PROBLEM DETAILS:
Go over the entries and report the lines where the word "true" occurs.

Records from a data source
....
(** * OpenLogReplicator: a shallow embedding of the builder, memory and
      configuration code, and the properties proved about it.

    The file has two parts.  Part I translates the C++ functions
    (src/builder/Builder.h, src/builder/BuilderJson.h, src/common/Ctx.cpp,
    src/OpenLogReplicator.cpp, src/metadata/Checkpoint.cpp) into Rocq
    definitions, one module per component.  Part II states and proves the
    properties.

    Conventions.  Unsigned 64-bit values are integers of [Z] reduced with
    [wrap64] wherever the C++ arithmetic can wrap.  A [char] is an [ascii];
    [byte_of] gives its value as an unsigned byte.  A C++ exception is a value
    of [Exception]; a function that can throw returns a [Result].  Where a
    function can store past the end of an array or a buffer it allocated
    ([Ctx::initialize], [Builder::parseNumber]), that store is an outcome of
    its own, beside returning and throwing.  Constants and inline helpers
    declared in headers that are not part of the sources (Ctx.h, types.h,
    SysCol.h) are Section variables. *)

From Stdlib Require Import ZArith List String Ascii Bool Lia Btauto.
Import ListNotations.
Local Open Scope Z_scope.

(* ===================================================================== *)
(** * Part I.  The embedding                                              *)
(* ===================================================================== *)

(** ** Machine integers, characters, exceptions *)

Definition wrap64 (z : Z) : Z := z mod 18446744073709551616.

Definition byte_of (c : ascii) : Z := Z.of_N (N_of_ascii c).

Definition TAB : ascii := "009"%char.
Definition LF : ascii := "010"%char.
Definition CR : ascii := "013"%char.
Definition BS : ascii := "008"%char.
Definition FF : ascii := "012"%char.
Definition QUOTE : ascii := "034"%char.
Definition SLASH : ascii := "047"%char.
Definition BACKSLASH : ascii := "092"%char.

(** The exception classes of common/exception/. *)
Inductive ExClass : Type :=
| RuntimeException
| ConfigurationException
| DataException
| RedoLogException.

(** [msg] abbreviates the text the C++ code builds with std::to_string. *)
Record Exception : Type := mkException {
  exClass : ExClass;
  code : Z;
  msg : string
}.

Inductive Result (A : Type) : Type :=
| Ok (a : A)
| Throw (e : Exception).
Arguments Ok {A} a.
Arguments Throw {A} e.

Definition bind {A B : Type} (r : Result A) (k : A -> Result B) : Result B :=
  match r with
  | Ok a => k a
  | Throw e => Throw e
  end.

Declare Scope result_scope.
Delimit Scope result_scope with result.
Notation "x <- r ;; k" := (bind r (fun x => k))
  (at level 61, r at next level, right associativity) : result_scope.
Notation "r ;;; k" := (bind r (fun _ => k))
  (at level 61, right associativity) : result_scope.

Definition ExClass_eqb (a b : ExClass) : bool :=
  match a, b with
  | RuntimeException, RuntimeException => true
  | ConfigurationException, ConfigurationException => true
  | DataException, DataException => true
  | RedoLogException, RedoLogException => true
  | _, _ => false
  end.

(* --------------------------------------------------------------------- *)
(** ** Ctx::parseTimezone and Ctx::timezoneToString (common/Ctx.cpp)      *)
(* --------------------------------------------------------------------- *)

Module Timezone.

(** The chain of [if (strcmp(str, name) == 0) str = offset;] statements, in
    source order. *)
Definition aliases : list (string * string) :=
  [ ("Etc/GMT-14", "-14:00"); ("Etc/GMT-13", "-13:00"); ("Etc/GMT-12", "-12:00");
    ("Etc/GMT-11", "-11:00"); ("HST", "-10:00"); ("Etc/GMT-10", "-10:00");
    ("Etc/GMT-9", "-09:00"); ("PST", "-08:00"); ("PST8PDT", "-08:00");
    ("Etc/GMT-8", "-08:00"); ("MST", "-07:00"); ("MST7MDT", "-07:00");
    ("Etc/GMT-7", "-07:00"); ("CST", "-06:00"); ("CST6CDT", "-06:00");
    ("Etc/GMT-6", "-06:00"); ("EST", "-05:00"); ("EST5EDT", "-05:00");
    ("Etc/GMT-5", "-05:00"); ("Etc/GMT-4", "-04:00"); ("Etc/GMT-3", "-03:00");
    ("Etc/GMT-2", "-02:00"); ("Etc/GMT-1", "-01:00"); ("GMT", "+00:00");
    ("Etc/GMT", "+00:00"); ("Greenwich", "+00:00"); ("Etc/Greenwich", "+00:00");
    ("GMT0", "+00:00"); ("Etc/GMT0", "+00:00"); ("GMT+0", "+00:00");
    ("Etc/GMT-0", "+00:00"); ("GMT+0", "+00:00"); ("Etc/GMT+0", "+00:00");
    ("UTC", "+00:00"); ("Etc/UTC", "+00:00"); ("UCT", "+00:00");
    ("Etc/UCT", "+00:00"); ("Universal", "+00:00"); ("Etc/Universal", "+00:00");
    ("WET", "+00:00"); ("MET", "+01:00"); ("CET", "+01:00");
    ("Etc/GMT+1", "+01:00"); ("EET", "+02:00"); ("Etc/GMT+2", "+02:00");
    ("Etc/GMT+3", "+03:00"); ("Etc/GMT+4", "+04:00"); ("Etc/GMT+5", "+05:00");
    ("Etc/GMT+6", "+06:00"); ("Etc/GMT+7", "+07:00"); ("PRC", "+08:00");
    ("ROC", "+08:00"); ("Etc/GMT+8", "+08:00"); ("Etc/GMT+9", "+09:00");
    ("Etc/GMT+10", "+10:00"); ("Etc/GMT+11", "+11:00"); ("Etc/GMT+12", "+12:00")
  ]%string.

Definition resolveAlias (str : string) : string :=
  fold_left (fun s a => if String.eqb s (fst a) then snd a else s) aliases str.

(** [str[i]]; the terminating NUL is read at index [strlen(str)]. *)
Definition charAt (str : string) (i : nat) : Z :=
  match String.get i str with
  | Some c => byte_of c
  | None => 0
  end.

Definition isDigit (c : Z) : bool := (48 <=? c) && (c <=? 57).

(** The value assigned to [out] by the length-5 and length-6 branches, if
    the characters have the required shape. *)
Definition parseOffset (str : string) : option Z :=
  let len := Z.of_nat (String.length str) in
  let s := charAt str in
  if len =? 5 then
    if isDigit (s 1%nat) && (s 2%nat =? 58) && isDigit (s 3%nat) && isDigit (s 4%nat)
    then Some ((- (s 1%nat - 48)) * 3600 + (s 3%nat - 48) * 60 + (s 4%nat - 48))
    else None
  else if len =? 6 then
    if isDigit (s 1%nat) && isDigit (s 2%nat) && (s 3%nat =? 58)
       && isDigit (s 4%nat) && isDigit (s 5%nat)
    then Some ((- (s 1%nat - 48)) * 36000 + (s 2%nat - 48) * 3600
               + (s 4%nat - 48) * 60 + (s 5%nat - 48))
    else None
  else None.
....
RESULT:
  | RuntimeException, RuntimeException => true
  | ConfigurationException, ConfigurationException => true
  | DataException, DataException => true
  | RedoLogException, RedoLogException => true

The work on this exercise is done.